| What you have to do |
Go to the line holding "constructor; [|exact IH];" in the entries below and write out exactly every line down to and including the line holding "Definition ip_ok (ip".

Collected data entries:
* * *

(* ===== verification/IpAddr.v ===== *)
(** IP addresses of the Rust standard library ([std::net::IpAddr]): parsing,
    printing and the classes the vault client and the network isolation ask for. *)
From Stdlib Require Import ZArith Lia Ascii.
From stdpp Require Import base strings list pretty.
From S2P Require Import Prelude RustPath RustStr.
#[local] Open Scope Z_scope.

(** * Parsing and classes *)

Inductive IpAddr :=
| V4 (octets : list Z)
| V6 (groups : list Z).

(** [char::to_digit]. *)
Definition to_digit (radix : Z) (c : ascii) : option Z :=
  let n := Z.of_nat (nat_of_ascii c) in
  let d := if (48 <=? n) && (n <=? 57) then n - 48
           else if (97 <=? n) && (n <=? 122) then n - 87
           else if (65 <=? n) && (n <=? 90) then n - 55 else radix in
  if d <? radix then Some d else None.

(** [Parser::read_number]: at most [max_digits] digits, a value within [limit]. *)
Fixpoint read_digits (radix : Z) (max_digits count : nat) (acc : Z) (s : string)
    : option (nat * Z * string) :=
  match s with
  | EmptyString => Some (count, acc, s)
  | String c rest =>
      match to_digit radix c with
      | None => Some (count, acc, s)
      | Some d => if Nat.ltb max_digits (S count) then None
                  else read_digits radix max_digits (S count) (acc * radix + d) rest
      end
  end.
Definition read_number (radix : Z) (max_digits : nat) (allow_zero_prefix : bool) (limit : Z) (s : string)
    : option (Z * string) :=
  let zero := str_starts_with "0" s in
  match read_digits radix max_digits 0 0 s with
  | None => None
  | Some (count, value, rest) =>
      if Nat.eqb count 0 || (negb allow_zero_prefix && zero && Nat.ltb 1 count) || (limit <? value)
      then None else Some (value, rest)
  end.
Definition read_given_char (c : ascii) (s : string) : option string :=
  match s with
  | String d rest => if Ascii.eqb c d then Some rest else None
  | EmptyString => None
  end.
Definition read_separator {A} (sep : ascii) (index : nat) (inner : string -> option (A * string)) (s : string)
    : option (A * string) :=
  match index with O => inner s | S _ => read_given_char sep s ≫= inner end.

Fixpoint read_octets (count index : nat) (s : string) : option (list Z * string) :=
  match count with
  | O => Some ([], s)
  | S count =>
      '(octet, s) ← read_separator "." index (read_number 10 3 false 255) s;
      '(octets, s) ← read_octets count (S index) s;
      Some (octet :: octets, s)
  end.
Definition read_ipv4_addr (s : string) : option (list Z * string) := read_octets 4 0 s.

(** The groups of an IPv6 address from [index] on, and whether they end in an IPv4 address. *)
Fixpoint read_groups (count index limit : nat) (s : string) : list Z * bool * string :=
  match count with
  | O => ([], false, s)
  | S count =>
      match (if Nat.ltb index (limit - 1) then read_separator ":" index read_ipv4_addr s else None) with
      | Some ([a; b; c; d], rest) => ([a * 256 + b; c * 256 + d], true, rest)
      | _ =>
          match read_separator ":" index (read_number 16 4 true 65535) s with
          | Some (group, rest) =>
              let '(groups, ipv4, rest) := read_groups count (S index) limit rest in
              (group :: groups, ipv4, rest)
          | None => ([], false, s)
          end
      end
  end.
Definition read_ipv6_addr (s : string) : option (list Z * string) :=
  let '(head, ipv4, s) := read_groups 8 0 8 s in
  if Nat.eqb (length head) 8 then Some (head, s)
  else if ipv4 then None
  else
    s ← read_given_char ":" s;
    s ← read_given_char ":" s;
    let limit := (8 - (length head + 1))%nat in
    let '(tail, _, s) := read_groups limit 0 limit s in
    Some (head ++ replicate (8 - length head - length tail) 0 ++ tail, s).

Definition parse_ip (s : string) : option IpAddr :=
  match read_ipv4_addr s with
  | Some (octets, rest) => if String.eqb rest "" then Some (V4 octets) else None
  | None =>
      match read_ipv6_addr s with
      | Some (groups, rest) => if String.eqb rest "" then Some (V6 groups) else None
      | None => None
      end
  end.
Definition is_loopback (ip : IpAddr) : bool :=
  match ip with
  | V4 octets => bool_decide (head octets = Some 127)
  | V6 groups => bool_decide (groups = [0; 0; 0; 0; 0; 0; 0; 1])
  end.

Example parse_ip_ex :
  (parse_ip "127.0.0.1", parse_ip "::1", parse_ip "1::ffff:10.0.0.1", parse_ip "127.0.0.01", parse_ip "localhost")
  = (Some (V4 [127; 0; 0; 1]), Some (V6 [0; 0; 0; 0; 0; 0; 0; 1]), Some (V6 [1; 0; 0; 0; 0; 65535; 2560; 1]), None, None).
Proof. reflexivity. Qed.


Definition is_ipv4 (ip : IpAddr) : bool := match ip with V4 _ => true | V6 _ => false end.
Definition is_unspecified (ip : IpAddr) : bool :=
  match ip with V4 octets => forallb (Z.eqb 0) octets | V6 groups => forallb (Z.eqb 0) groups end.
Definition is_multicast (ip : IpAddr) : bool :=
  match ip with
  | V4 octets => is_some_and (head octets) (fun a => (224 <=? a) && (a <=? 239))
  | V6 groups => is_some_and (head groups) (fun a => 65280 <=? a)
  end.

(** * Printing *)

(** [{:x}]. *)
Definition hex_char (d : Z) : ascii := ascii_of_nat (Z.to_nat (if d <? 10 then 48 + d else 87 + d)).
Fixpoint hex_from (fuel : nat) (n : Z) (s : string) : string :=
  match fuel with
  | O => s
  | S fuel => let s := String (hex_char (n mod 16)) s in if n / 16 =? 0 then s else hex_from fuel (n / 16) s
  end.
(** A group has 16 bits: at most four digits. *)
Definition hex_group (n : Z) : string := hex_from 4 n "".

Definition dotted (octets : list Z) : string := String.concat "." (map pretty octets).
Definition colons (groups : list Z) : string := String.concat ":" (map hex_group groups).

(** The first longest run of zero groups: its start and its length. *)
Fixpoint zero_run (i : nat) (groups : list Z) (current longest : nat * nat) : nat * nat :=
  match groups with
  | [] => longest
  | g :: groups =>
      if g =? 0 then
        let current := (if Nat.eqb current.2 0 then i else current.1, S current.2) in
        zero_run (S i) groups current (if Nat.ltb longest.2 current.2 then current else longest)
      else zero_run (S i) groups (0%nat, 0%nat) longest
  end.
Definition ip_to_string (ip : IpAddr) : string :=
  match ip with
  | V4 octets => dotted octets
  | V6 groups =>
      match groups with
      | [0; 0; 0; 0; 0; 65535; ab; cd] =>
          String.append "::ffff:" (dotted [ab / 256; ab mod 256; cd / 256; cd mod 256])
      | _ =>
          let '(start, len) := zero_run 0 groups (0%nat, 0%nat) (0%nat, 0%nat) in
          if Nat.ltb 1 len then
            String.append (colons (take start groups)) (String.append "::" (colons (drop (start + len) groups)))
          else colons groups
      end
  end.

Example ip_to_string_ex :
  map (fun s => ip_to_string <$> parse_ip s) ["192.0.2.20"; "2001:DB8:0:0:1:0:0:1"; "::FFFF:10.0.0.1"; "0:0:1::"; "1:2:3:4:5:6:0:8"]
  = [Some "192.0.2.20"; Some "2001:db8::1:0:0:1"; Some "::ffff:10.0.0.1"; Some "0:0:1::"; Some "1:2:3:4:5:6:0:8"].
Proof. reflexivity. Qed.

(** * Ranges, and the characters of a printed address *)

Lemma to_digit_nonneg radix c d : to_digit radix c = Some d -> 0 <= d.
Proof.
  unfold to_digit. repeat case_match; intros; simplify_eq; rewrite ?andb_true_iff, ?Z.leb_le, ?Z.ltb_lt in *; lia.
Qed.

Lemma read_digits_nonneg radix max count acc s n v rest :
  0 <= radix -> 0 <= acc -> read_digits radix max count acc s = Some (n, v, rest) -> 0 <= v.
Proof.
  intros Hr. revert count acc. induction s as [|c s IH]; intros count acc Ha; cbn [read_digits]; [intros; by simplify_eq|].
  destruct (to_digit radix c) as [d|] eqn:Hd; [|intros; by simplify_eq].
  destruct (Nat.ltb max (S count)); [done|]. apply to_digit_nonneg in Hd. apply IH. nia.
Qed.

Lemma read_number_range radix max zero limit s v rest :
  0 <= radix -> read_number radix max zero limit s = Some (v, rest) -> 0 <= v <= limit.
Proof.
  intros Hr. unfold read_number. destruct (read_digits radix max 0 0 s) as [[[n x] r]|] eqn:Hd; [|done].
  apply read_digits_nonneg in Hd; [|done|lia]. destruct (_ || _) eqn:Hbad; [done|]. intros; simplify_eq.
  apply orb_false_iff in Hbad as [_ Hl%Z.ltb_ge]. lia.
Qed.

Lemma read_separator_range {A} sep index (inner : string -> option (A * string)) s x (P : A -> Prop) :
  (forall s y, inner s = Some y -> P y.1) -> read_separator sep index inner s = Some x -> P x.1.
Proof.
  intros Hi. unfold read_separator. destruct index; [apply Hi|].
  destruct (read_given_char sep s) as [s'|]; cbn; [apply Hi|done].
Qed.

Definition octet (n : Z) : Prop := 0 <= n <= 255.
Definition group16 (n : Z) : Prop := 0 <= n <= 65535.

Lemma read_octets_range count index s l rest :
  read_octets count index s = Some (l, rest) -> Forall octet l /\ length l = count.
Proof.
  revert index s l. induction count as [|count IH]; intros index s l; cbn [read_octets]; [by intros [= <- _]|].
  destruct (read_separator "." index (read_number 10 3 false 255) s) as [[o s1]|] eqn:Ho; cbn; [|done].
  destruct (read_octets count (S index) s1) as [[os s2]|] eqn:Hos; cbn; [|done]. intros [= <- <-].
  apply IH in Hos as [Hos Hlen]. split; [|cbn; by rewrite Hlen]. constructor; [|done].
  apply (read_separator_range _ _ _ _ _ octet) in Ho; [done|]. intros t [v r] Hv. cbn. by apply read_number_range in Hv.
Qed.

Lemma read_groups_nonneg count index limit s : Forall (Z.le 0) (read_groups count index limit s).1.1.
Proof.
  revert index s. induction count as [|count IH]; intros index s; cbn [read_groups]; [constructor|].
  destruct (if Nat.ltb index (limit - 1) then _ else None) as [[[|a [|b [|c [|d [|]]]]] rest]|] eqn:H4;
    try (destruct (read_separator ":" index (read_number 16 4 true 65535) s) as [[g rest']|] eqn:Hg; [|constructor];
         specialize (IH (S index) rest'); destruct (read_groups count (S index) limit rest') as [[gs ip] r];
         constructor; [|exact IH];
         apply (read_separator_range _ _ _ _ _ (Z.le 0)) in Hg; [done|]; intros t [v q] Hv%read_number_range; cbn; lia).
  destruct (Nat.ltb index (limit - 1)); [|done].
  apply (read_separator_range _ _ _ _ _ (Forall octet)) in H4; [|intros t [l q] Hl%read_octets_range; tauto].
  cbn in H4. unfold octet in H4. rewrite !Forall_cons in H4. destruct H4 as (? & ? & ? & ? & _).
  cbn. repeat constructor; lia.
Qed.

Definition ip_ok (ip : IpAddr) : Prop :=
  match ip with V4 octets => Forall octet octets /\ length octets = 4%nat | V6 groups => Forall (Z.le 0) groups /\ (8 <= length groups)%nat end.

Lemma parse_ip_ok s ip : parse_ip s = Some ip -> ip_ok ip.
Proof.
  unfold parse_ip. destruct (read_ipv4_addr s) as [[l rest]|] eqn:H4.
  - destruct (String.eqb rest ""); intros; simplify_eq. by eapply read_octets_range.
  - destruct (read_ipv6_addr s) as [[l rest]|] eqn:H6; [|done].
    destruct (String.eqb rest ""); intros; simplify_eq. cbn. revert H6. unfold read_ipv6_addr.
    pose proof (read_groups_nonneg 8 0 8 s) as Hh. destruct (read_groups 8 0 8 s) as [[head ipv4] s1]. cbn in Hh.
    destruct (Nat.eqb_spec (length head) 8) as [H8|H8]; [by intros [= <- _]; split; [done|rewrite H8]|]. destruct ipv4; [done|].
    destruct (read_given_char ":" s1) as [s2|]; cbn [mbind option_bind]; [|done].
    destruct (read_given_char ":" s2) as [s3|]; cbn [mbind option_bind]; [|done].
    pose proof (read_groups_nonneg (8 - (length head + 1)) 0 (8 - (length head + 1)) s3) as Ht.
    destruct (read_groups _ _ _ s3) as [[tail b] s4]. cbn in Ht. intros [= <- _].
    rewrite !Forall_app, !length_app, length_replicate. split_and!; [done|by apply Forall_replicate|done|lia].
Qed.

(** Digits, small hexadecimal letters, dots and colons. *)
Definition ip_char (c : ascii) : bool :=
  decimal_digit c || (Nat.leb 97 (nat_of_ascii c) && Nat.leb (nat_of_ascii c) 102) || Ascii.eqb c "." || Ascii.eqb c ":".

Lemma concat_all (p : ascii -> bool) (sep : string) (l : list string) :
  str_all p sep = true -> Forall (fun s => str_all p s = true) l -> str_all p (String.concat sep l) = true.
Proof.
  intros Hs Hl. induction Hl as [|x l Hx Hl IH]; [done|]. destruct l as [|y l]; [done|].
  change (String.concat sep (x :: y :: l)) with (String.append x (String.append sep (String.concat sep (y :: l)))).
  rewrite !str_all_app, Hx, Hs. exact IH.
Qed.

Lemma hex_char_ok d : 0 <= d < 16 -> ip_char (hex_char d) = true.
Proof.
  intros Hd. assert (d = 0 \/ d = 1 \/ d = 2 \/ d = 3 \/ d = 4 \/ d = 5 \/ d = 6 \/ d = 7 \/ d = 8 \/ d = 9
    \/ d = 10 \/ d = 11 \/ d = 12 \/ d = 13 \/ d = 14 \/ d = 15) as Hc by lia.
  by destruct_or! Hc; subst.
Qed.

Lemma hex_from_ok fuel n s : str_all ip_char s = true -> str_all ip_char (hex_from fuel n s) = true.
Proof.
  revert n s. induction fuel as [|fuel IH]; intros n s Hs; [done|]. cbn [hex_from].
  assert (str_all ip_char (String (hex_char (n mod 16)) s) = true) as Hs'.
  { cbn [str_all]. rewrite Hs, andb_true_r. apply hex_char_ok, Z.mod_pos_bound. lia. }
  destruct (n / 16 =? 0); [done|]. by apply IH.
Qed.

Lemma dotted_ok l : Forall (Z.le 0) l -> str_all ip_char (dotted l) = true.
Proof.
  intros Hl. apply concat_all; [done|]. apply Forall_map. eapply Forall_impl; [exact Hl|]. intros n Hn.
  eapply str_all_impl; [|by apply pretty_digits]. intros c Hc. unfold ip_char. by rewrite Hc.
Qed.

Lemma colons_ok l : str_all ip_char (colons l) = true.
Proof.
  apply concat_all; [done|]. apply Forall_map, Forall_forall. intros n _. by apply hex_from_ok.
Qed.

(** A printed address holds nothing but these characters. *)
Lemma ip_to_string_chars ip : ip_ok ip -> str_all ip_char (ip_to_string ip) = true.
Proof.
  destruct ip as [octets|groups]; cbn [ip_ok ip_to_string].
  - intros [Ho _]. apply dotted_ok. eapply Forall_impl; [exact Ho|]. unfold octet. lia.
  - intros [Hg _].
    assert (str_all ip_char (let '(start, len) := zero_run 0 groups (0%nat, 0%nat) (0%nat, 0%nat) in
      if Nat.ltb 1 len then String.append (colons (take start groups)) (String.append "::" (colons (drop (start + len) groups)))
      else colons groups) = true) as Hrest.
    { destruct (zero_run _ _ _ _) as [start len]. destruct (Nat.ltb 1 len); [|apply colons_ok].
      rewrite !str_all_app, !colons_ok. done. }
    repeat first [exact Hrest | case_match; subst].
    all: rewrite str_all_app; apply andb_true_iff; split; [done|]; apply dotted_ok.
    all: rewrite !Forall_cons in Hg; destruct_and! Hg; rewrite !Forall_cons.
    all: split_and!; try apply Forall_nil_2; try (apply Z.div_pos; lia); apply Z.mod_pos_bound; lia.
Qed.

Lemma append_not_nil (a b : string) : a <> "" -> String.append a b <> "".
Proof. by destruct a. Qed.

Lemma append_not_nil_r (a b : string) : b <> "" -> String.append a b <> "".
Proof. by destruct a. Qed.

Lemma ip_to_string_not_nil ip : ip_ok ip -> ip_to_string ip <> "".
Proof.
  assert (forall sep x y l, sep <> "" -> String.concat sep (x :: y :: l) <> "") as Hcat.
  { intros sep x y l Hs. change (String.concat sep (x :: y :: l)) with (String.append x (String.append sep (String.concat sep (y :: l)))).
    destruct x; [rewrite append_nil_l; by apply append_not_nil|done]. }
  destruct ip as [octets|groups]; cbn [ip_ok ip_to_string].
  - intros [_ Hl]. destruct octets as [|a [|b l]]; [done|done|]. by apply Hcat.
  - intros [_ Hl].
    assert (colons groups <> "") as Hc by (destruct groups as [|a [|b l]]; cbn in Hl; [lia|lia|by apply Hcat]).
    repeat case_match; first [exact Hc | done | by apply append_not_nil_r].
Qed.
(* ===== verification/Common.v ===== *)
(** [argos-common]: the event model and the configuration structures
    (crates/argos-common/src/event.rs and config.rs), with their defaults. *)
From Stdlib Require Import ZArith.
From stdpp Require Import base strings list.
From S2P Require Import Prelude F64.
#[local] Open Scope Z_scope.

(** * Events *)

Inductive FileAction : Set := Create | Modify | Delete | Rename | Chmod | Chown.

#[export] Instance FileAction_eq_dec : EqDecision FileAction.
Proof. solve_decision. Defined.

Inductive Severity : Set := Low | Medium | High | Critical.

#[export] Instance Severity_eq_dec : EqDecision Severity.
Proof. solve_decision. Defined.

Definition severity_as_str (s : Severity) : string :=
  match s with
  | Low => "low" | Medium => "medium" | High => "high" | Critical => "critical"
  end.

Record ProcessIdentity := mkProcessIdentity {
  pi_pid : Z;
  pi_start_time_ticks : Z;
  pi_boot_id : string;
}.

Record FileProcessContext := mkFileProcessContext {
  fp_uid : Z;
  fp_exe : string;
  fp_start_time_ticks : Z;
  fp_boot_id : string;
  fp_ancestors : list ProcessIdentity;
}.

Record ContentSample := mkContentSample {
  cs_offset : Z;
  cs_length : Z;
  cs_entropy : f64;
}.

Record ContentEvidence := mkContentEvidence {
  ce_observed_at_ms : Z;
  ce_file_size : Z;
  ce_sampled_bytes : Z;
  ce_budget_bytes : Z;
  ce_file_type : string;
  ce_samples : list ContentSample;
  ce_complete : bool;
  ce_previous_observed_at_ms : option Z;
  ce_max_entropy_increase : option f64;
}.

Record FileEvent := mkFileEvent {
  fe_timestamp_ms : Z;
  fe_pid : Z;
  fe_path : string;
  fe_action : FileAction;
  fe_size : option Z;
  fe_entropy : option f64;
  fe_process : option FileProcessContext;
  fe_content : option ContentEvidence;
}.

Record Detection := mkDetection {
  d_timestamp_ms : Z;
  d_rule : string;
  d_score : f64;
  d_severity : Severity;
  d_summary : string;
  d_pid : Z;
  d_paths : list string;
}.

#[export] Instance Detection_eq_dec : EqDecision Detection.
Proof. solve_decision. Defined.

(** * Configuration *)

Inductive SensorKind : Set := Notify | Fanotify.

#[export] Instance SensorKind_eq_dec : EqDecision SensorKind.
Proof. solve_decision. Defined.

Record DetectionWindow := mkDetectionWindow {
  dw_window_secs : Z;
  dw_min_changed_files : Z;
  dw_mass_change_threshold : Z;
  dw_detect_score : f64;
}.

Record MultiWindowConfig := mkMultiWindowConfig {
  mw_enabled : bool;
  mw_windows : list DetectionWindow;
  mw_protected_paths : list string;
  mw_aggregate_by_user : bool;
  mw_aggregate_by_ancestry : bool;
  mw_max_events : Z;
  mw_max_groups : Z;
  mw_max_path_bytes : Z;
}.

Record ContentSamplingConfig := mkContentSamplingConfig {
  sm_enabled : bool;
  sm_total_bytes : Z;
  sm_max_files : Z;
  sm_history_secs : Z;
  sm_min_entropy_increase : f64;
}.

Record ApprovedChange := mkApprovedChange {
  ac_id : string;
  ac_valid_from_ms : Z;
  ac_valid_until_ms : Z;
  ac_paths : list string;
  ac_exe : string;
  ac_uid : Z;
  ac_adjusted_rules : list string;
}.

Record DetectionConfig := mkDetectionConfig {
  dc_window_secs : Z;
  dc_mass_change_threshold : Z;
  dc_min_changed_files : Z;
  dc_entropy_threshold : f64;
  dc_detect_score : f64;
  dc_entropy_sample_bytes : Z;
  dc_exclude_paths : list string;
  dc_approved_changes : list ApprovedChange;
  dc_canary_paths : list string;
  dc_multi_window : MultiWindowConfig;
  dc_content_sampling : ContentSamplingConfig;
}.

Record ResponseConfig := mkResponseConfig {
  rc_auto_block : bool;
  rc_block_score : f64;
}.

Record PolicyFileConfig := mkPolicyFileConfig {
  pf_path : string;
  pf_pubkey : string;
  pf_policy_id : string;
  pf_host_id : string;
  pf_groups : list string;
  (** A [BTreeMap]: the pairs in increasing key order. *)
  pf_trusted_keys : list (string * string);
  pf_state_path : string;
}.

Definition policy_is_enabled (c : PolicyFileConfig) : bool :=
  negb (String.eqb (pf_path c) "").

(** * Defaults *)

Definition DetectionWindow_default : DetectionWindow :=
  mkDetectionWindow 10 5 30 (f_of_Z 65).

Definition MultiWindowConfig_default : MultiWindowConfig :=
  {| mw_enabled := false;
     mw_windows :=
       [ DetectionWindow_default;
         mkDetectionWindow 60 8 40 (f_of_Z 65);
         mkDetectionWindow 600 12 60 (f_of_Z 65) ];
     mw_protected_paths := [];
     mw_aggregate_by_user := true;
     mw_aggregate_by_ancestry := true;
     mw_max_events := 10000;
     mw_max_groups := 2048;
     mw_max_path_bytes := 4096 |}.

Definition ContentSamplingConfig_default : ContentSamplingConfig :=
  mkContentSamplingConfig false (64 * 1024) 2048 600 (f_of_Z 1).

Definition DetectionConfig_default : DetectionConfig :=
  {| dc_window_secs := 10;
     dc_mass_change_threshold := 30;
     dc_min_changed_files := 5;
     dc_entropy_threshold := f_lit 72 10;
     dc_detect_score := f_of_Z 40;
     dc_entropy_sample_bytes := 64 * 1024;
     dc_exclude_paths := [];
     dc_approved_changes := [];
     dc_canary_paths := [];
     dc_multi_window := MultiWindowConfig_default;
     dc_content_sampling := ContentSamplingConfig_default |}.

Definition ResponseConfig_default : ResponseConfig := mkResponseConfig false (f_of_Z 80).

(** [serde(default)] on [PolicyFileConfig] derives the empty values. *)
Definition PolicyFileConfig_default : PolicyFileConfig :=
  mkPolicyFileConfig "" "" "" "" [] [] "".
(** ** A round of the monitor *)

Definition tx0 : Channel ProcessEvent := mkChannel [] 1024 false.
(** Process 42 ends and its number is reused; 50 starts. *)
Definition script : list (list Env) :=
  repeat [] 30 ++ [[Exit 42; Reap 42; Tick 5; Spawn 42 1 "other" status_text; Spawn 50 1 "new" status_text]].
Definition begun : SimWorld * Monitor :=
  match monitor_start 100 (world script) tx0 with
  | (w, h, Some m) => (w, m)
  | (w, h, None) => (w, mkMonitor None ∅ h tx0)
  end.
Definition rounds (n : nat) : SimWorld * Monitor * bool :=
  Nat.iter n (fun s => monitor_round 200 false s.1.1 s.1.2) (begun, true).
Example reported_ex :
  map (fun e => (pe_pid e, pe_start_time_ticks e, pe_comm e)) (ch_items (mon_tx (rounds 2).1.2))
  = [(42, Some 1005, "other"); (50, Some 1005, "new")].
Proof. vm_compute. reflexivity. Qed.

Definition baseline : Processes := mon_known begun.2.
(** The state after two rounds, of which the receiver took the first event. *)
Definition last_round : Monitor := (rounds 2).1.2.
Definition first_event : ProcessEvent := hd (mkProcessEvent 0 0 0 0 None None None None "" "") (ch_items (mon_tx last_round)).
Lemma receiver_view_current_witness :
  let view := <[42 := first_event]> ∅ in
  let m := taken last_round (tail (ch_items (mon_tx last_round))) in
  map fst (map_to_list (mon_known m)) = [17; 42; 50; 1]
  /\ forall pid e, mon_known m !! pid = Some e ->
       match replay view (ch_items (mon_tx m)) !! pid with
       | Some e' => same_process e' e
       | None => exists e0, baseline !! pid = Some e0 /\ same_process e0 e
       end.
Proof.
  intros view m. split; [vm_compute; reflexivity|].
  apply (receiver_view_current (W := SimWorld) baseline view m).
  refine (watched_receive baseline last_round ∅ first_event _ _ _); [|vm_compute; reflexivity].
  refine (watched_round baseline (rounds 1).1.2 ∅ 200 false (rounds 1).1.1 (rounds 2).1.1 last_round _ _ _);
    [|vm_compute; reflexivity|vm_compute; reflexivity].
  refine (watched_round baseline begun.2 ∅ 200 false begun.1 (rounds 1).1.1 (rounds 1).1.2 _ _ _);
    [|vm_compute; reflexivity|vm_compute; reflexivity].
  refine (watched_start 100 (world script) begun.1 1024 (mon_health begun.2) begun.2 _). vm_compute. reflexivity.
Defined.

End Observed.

* * *

| Answer to this problem |
         constructor; [|exact IH];
         apply (read_separator_range _ _ _ _ _ (Z.le 0)) in Hg; [done|]; intros t [v q] Hv%read_number_range; cbn; lia).
  destruct (Nat.ltb index (limit - 1)); [|done].
  apply (read_separator_range _ _ _ _ _ (Forall octet)) in H4; [|intros t [l q] Hl%read_octets_range; tauto].
  cbn in H4. unfold octet in H4. rewrite !Forall_cons in H4. destruct H4 as (? & ? & ? & ? & _).
  cbn. repeat constructor; lia.
Qed.

Definition ip_ok (ip : IpAddr) : Prop :=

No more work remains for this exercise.